● **DIRECTIONS FOR THIS TASK**
Only the number is requested. Tally the lines of the data that hold the string "Hlook".

----------------------------------------

(* ===== verification/BtClear.v ===== *)
(** * What clearCellOverflow frees

    The pages of the chain become free, and no others. *)

From stdpp Require Import base numbers option gmap sets functions list.
From S2P Require Import Prelude Util Varint Bitvec Btree BtVarint BtCell BtMem BtPage BtPager BtView BtPtrmap BtFreelist BtTrunk BtTake BtAllocate BtRelease BtBalance BtPayload BtChain BtStore.
#[local] Open Scope Z_scope.

Lemma chain_length bt v first ps data :
  (0 < ovflSize bt)%nat -> chain bt v first ps data ->
  Z.of_nat (length ps) = (Z.of_nat (length data) + Z.of_nat (ovflSize bt) - 1) / Z.of_nat (ovflSize bt).
Proof.
  intros Hs. revert first data. induction ps as [|p ps IH]; intros first data.
  - intros [_ ->]. cbn [length]. symmetry. apply Z.div_small. lia.
  - intros (-> & Hne & _ & Hc). apply IH in Hc. rewrite length_drop in Hc. cbn [length]. rewrite Nat2Z.inj_succ, Hc.
    assert (0 < length data)%nat by (destruct data; [done|cbn; lia]).
    destruct (decide (length data <= ovflSize bt)%nat).
    + rewrite (Z.div_small (Z.of_nat (length data - ovflSize bt) + _ - 1)) by lia.
      apply Z.div_unique with (Z.of_nat (length data) - 1); lia.
    + replace (Z.of_nat (length data) + Z.of_nat (ovflSize bt) - 1)
        with (Z.of_nat (length data - ovflSize bt) + Z.of_nat (ovflSize bt) - 1 + 1 * Z.of_nat (ovflSize bt)) by lia.
      rewrite Z.div_add by lia. lia.
Qed.

Section clear.
Context (s : Start) (Hbt : bt_ok (s_bt s)).

Let Hu : 480 <= usableSize (s_bt s) <= pageSize (s_bt s).
Proof. apply Hbt. Qed.

(** The pages [ps] are free now. *)
Record cleared (v : View) (ts : list (Z * list Z)) (mine : list (Z * list Z)) (ps : list Z)
    (v' : View) (ts' : list (Z * list Z)) : Prop := {
  cl_balanced : balanced s 0 v' ts' mine;
  cl_linked : linked s v' mine;
  cl_free : freePages ts' ≡ₚ ps ++ freePages ts;
  cl_size : vsize v' = vsize v;
  cl_refs q : vrefs v' q = vrefs v q
}.

Definition notCleared (v : View) (rc : Z) (d : Db) : Prop :=
  faulty s rc /\ exists v', sees s v' d /\ forall q, vrefs v' q = vrefs v q.

(** One page, [pOvfl] when there is a reference to it. *)
Lemma db_freeOverflow {A} v ts mine d p b pOvfl (K : DM A) (Q : A -> Db -> Prop) :
  sees s (if pOvfl =? 0 then v else putRefs p 1%nat v) d -> balanced s 0 v ts ((p, b) :: mine) ->
  vrefs v p = 0%nat -> pOvfl = 0 \/ pOvfl = p ->
  (forall v' ts' d', sees s v' d' -> balanced s 0 v' ts' mine -> entered s v p PTRMAP_FREEPAGE 0 v' ->
     freePages ts' ≡ₚ p :: freePages ts -> vsize v' = vsize v -> (forall q, vrefs v' q = vrefs v q) ->
     wp K Q (notCleared v) d') ->
  wp (c ← (if pOvfl =? 0 then mret 1 else sqlite3PagerPageRefcount pOvfl);
      rc ← (if negb (c =? 1) then mret SQLITE_CORRUPT else code (freePage2 pOvfl p));
      (if pOvfl =? 0 then mret () else sqlite3PagerUnref pOvfl);;
      return_code rc;; K) Q (notCleared v) d.
Proof.
  intros S0 Hb Hr Hp HQ. destruct (in_use s _ _ _ _ p Hb ltac:(by left)) as (_ & _ & _ & Hp2 & _).
  assert (balanced s 0 (putRefs p 1%nat v) ts ((p, b) :: mine)) as Hb1 by (by apply balanced_refs).
  apply db_bind. destruct Hp as [->| ->].
  - change (0 =? 0) with true in *. cbv iota in S0 |- *. apply db_ret, db_bind. change (negb (1 =? 1)) with false. cbv iota. apply db_code.
    eapply db_mono; [apply (db_free s Hbt v ts mine d p b 0 S0 Hb); by left| |].
    + intros _ d1 (v' & ts' & S1 & B1 & He & Hf & Hs & Hrf). apply db_bind, db_ret, db_bind, db_return_code; [|done].
      intros _. by apply (HQ v' ts').
    + intros rc d1 (Hf & v' & S1 & Hrf). apply db_bind, db_ret, db_bind, db_return_code.
      { intros ->. by apply (faulty_not_ok s) in Hf. } intros _. split; [done|]. by exists v'.
  - destruct (Z.eqb_spec p 0); [lia|]. apply db_look. rewrite (se_refs _ _ _ S0). cbn [vrefs putRefs].
    rewrite fn_lookup_insert. apply db_bind. change (negb (Z.of_nat 1 =? 1)) with false. cbv iota. apply db_code.
    assert (forall v' q, (forall q, vrefs v' q = (<[p := 1%nat]> (vrefs v)) q) -> vrefs (putRefs p 0%nat v') q = vrefs v q) as Href.
    { intros v' q Hv. cbn. unfold insert, fn_insert in *. case_decide; [by subst|]. rewrite Hv. by case_decide. }
    eapply db_mono; [apply (db_free s Hbt _ ts mine d p b p S0 Hb1); by right| |].
    + intros _ d1 (v' & ts' & S1 & B1 & He & Hf & Hs & Hrf). apply db_bind.
      apply (db_Unref s v' d1 p 0); [done|rewrite Hrf; cbn; by rewrite fn_lookup_insert|]. intros d2 S2.
      apply db_bind, db_return_code; [|done]. intros _. eapply HQ; [exact S2| | |exact Hf|done|exact (fun q => Href v' q Hrf)].
      * by apply balanced_refs; [|lia].
      * intros Hav q Hq. exact (He Hav q Hq).
    + intros rc d1 (Hf & v' & S1 & Hrf). apply db_bind.
      apply (db_Unref s v' d1 p 0); [done|rewrite Hrf; cbn; by rewrite fn_lookup_insert|]. intros d2 S2.
      apply db_bind, db_return_code. { intros ->. by apply (faulty_not_ok s) in Hf. }
      intros _. split; [done|]. eexists. split; [exact S2|exact (fun q => Href v' q Hrf)].
Qed.

(** After the first page of a chain is free, the entry of the next one names
    a page that is not in use. *)
Lemma linked_next v mine p b v' next :
  linkedBut s p v ((p, b) :: mine) -> balanced s 0 v' next mine ->
  entered s v p PTRMAP_FREEPAGE 0 v' -> (p ∉ fst <$> mine) -> (forall q c, (q, c) ∈ mine -> bytes v q = c) ->
  linkedBut s (get4 (bytes v p) 0) v' mine.
Proof.
  intros Hl B1 He Hp Hc Hav q o Hq Hne Ho. destruct (in_use s _ _ _ _ q B1 Hq) as (Hoq & _).
  rewrite (He Hav q Hoq) in Ho. case_decide as Hqp; [by subst|].
  destruct (Hl Hav q o ltac:(by right) Hqp Ho) as [H1 H2]. apply elem_of_cons in H1 as [->|H1]; [done|].
  split; [done|]. apply list_elem_of_fmap in H1 as ([o' c] & -> & Hin). cbn [fst] in *.
  by rewrite (ba_bytes _ _ _ _ _ B1 _ _ Hin), <- (Hc _ _ Hin).
Qed.

Lemma db_clearLoop ps : forall v ts cs mine d first data,
  sees s v d -> fst <$> cs = ps -> balanced s 0 v ts (cs ++ mine) -> chain (s_bt s) v first ps data ->
  linkedBut s first v (cs ++ mine) -> (forall p, p ∈ ps -> vrefs v p = 0%nat) -> vsize v < 2 ^ 32 - 8 ->
  wp (clearLoop (length ps) first)
    (fun _ d' => exists v' ts', sees s v' d' /\ cleared v ts mine ps v' ts') (notCleared v) d.
Proof.
  induction ps as [|p ps IH]; intros v ts cs mine d first data S0 Hcs Hb Hc Hl Hr Hsz.
  { destruct cs; [|done]. destruct Hc as [-> _]. cbn [length clearLoop app] in *. apply db_ret. exists v, ts. split; [done|].
    split; try done. by eapply but_linked, not_zero. }
  destruct cs as [|[p' b] cs]; [done|]. injection Hcs as -> Hcs. destruct Hc as (-> & _ & _ & Hc). cbn [app] in *.
  destruct (in_use s _ _ _ _ p Hb ltac:(by left)) as (_ & Hps & _ & Hp2 & _).
  pose proof (balanced_head _ _ _ _ _ _ _ Hb) as [Hnp Hpb].
  cbn [length clearLoop]. apply db_bind, db_look. rewrite (se_size _ _ _ S0).
  destruct (Z.ltb_spec p 2); [lia|]. destruct (Z.ltb_spec (vsize v) p); [lia|]. cbn [orb]. apply db_bind.
  assert (forall pOvfl d1, sees s (if pOvfl =? 0 then v else putRefs p 1%nat v) d1 -> pOvfl = 0 \/ pOvfl = p ->
    wp (c ← (if pOvfl =? 0 then mret 1 else sqlite3PagerPageRefcount pOvfl);
        rc ← (if negb (c =? 1) then mret SQLITE_CORRUPT else code (freePage2 pOvfl p));
        (if pOvfl =? 0 then mret () else sqlite3PagerUnref pOvfl);;
        return_code rc;; clearLoop (length ps) (get4 (bytes v p) 0))
      (fun _ d' => exists v' ts', sees s v' d' /\ cleared v ts mine (p :: ps) v' ts') (notCleared v) d1) as Hfree.
  { intros pOvfl d1 S1 Ho. apply (db_freeOverflow v ts (cs ++ mine) d1 p b pOvfl); [done|done|apply Hr; by left|done|].
    intros v' ts' d' S2 B2 He Hf Hs Hrf.
    eapply db_mono; [eapply (IH v' ts' cs mine d' _ _ S2 Hcs B2)| |].
    - eapply ovflChain_same, Hc. intros q Hq. rewrite <- Hcs in Hq. apply list_elem_of_fmap in Hq as ([q' c] & -> & Hin). cbn.
      rewrite (ba_bytes _ _ _ _ _ B2 q' c) by (apply elem_of_app; by left).
      symmetry. apply (ba_bytes _ _ _ _ _ Hb). right. apply elem_of_app. by left.
    - eapply linked_next; [exact Hl|done|done|done|]. intros q c Hin. apply (ba_bytes _ _ _ _ _ Hb). by right.
    - intros q Hq. rewrite Hrf. apply Hr. by right.
    - lia.
    - intros _ d2 (v2 & ts2 & S3 & [C1 C2 C3 C4 C5]). exists v2, ts2. split; [done|]. split; [done|done| |congruence|].
      + rewrite C3, Hf. cbn. by rewrite <- Permutation_middle.
      + intros q. by rewrite C5, Hrf.
    - intros rc d2 (Hfa & v2 & S3 & Hr2). split; [done|]. exists v2. split; [done|]. intros q. by rewrite Hr2, Hrf. }
  assert (forall d1, sees s v d1 ->
    wp (pOvfl ← (if 0 =? 0 then btreePageLookup p else mret 0);
        c ← (if pOvfl =? 0 then mret 1 else sqlite3PagerPageRefcount pOvfl);
        rc ← (if negb (c =? 1) then mret SQLITE_CORRUPT else code (freePage2 pOvfl p));
        (if pOvfl =? 0 then mret () else sqlite3PagerUnref pOvfl);;
        return_code rc;; clearLoop (length ps) (get4 (bytes v p) 0))
      (fun _ d' => exists v' ts', sees s v' d' /\ cleared v ts mine (p :: ps) v' ts') (notCleared v) d1) as Hlook.
  { intros d1 S1. apply db_bind. change (0 =? 0) with true. cbv iota. apply (db_Lookup s v); [done| |].
    - rewrite (Hr p) by (by left). intros d2 S2. apply Hfree; [|by right]. by destruct (Z.eqb_spec p 0); [lia|].
    - intros d2 S2 _. apply Hfree; [done|by left]. }
  destruct ps as [|p2 ps'].
  - destruct Hc as [Hc _]. apply db_ret. rewrite Hc in Hlook. by apply Hlook.
  - cbn [length]. apply (db_getOverflowPage s Hbt v ts ((p, b) :: cs ++ mine) d p true); [done|done|done|by left|done| | |].
    + intros d1 S1. by apply Hlook.
    + intros d1 _ S1. rewrite (Hr p) in S1 by (by left). destruct (Z.eqb_spec p 0); [lia|]. apply db_bind, db_ret.
      apply Hfree; [|by right]. by destruct (Z.eqb_spec p 0).
    + intros rc d1 S1 Hf. split; [by left|]. by exists v.
Qed.
End clear.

----------------------------------------

● **RESULT**
3